◆ **Task prompt**:
Say how many lines of the listing below hold the word "Hund". Give only that number.

◆ **Records for the exercise**:
------------------------------------------------

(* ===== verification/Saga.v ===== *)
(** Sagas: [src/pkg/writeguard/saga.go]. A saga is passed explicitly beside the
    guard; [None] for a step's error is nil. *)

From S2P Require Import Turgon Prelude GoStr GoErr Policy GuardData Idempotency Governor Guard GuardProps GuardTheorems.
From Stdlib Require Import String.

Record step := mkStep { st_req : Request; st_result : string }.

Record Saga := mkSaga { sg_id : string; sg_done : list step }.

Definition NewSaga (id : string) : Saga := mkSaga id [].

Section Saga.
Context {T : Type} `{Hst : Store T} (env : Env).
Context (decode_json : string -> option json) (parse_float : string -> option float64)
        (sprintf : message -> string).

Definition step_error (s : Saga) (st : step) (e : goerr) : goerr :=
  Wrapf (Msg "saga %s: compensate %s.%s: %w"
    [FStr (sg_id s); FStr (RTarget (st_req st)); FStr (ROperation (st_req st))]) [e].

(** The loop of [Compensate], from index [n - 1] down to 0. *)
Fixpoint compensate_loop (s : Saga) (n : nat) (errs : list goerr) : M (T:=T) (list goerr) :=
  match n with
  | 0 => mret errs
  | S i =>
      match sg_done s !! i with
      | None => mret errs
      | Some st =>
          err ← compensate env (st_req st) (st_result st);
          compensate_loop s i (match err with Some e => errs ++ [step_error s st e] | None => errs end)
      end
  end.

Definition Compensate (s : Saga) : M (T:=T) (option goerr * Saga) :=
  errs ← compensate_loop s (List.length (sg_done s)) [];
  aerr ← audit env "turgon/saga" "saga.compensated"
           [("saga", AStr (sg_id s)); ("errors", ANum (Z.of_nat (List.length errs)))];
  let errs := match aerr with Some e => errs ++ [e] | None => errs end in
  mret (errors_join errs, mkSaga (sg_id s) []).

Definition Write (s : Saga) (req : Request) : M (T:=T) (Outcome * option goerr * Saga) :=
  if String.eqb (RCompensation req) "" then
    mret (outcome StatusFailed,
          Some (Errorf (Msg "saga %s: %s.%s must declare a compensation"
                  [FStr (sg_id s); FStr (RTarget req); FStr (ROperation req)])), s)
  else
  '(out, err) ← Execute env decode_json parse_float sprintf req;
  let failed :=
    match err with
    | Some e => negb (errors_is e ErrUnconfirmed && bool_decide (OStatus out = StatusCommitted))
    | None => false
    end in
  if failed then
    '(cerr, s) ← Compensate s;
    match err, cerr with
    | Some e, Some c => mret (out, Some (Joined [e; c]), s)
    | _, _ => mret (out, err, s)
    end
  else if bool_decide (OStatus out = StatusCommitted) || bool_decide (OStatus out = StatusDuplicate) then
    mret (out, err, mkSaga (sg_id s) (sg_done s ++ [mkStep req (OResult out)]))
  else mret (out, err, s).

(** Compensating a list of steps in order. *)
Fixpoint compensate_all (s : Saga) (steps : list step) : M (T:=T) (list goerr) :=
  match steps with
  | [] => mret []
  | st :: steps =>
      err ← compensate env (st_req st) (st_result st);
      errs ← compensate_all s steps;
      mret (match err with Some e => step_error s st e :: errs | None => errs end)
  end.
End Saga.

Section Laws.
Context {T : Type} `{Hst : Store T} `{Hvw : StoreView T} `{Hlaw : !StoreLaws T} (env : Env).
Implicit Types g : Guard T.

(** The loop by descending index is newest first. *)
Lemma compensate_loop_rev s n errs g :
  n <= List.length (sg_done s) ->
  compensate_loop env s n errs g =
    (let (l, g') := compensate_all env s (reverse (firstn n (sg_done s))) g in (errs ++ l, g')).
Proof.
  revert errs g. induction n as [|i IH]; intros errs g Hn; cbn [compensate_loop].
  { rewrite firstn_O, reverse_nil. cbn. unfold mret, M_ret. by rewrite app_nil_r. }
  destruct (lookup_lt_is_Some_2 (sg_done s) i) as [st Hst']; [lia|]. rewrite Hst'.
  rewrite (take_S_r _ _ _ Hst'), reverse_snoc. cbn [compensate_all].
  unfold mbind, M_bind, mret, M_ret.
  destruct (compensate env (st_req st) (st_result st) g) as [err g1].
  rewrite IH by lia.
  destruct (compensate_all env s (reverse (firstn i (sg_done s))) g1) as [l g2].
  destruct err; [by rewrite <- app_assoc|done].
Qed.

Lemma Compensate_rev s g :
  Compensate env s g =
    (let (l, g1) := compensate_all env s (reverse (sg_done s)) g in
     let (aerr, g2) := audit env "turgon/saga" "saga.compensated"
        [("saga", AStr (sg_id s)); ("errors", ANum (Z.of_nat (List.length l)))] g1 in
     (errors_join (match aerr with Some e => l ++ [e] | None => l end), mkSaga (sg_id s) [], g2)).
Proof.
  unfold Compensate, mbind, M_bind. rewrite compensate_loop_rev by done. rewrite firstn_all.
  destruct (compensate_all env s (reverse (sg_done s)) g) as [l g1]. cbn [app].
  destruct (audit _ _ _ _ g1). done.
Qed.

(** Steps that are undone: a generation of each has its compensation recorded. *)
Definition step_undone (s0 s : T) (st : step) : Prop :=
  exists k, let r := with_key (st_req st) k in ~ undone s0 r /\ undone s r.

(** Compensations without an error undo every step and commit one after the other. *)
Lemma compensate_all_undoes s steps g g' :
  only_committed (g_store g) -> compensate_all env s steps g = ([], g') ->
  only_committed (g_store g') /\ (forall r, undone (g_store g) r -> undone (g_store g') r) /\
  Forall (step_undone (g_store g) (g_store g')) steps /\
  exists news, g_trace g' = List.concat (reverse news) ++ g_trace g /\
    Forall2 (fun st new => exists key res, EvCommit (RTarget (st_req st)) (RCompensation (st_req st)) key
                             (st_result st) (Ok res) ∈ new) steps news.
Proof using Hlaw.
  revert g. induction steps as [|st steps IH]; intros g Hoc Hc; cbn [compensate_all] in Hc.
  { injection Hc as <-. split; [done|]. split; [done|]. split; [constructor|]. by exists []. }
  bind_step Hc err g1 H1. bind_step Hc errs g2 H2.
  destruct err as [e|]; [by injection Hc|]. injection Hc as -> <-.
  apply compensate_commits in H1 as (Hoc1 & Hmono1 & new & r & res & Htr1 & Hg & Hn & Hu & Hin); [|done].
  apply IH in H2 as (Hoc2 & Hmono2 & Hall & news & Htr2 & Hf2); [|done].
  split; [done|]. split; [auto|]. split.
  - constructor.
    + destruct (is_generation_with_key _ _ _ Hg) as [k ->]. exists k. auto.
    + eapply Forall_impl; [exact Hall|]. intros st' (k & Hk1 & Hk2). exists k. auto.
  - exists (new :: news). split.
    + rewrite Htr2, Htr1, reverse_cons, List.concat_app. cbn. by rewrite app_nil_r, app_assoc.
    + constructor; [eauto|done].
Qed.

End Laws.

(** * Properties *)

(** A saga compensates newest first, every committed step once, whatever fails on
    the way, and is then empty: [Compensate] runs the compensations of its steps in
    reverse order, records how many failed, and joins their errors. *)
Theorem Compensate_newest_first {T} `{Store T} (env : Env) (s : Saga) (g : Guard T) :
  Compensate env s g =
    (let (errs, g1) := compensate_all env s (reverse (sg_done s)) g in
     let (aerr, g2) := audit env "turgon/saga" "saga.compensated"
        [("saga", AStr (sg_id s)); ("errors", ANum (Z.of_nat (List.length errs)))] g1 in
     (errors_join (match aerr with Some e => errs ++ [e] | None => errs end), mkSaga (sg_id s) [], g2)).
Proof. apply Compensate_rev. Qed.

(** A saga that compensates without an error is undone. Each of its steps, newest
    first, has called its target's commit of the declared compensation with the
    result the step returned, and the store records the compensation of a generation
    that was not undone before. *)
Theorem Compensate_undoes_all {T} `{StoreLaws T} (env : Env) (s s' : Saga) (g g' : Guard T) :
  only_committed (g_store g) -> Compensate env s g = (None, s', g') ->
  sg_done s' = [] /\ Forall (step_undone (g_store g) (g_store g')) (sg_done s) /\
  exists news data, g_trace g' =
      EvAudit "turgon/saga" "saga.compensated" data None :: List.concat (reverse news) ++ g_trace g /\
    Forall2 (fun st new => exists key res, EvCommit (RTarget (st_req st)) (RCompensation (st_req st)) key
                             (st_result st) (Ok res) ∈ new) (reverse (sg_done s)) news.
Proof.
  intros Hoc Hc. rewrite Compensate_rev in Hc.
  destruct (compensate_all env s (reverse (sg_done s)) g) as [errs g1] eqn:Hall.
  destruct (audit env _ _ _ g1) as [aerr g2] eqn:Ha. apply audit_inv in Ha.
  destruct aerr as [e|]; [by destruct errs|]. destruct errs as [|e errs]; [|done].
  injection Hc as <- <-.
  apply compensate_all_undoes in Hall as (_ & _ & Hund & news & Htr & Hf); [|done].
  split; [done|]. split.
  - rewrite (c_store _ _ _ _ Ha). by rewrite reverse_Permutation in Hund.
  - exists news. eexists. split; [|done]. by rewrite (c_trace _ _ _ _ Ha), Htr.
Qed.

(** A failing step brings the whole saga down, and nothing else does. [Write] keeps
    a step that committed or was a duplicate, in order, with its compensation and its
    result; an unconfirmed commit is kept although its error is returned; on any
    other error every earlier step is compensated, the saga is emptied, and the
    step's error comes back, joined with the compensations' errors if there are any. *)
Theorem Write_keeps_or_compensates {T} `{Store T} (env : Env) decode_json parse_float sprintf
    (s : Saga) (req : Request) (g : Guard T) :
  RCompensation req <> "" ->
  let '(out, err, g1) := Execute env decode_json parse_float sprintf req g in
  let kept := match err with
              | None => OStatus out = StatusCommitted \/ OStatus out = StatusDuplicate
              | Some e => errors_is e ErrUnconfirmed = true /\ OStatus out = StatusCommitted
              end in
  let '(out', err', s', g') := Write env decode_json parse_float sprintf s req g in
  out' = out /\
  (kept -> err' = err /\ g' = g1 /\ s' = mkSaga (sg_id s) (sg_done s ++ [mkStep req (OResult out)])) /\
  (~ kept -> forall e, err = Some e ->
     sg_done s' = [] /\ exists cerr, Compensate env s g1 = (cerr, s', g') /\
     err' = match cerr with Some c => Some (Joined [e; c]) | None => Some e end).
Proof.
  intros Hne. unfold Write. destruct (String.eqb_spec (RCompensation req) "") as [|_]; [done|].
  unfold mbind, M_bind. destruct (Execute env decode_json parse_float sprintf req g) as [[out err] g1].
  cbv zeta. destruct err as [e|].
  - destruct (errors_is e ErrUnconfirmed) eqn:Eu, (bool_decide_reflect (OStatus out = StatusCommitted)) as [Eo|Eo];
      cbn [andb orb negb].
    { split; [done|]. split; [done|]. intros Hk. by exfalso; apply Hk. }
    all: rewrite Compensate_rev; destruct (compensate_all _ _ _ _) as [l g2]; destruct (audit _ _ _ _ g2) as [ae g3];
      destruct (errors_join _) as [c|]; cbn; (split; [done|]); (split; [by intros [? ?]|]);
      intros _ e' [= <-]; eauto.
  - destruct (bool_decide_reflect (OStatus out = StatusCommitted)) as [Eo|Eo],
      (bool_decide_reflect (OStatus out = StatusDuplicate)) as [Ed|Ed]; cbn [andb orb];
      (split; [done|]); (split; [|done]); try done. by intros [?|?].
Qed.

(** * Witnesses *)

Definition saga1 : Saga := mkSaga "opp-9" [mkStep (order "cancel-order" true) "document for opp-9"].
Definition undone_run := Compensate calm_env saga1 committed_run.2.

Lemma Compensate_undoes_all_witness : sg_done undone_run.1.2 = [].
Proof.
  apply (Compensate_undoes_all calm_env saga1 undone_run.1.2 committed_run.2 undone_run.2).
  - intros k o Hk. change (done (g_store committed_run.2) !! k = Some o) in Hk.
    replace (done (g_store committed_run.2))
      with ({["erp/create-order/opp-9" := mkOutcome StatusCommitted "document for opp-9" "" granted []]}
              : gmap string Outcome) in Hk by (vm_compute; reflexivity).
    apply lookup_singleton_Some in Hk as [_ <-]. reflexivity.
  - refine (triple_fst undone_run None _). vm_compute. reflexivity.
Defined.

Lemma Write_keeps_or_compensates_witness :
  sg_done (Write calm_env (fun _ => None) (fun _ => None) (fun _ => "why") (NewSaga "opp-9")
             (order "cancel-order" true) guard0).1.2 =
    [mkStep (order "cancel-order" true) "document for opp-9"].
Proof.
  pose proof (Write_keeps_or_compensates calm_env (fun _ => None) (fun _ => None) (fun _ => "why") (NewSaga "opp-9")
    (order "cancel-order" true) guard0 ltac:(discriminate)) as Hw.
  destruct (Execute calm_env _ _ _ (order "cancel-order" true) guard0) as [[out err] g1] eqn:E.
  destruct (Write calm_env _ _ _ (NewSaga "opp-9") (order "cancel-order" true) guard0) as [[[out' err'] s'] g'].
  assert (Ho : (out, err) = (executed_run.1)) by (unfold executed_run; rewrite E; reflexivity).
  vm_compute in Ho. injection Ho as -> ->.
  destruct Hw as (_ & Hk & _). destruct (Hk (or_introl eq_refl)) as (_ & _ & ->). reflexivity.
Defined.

------------------------------------------------

◆ **Task output**:
2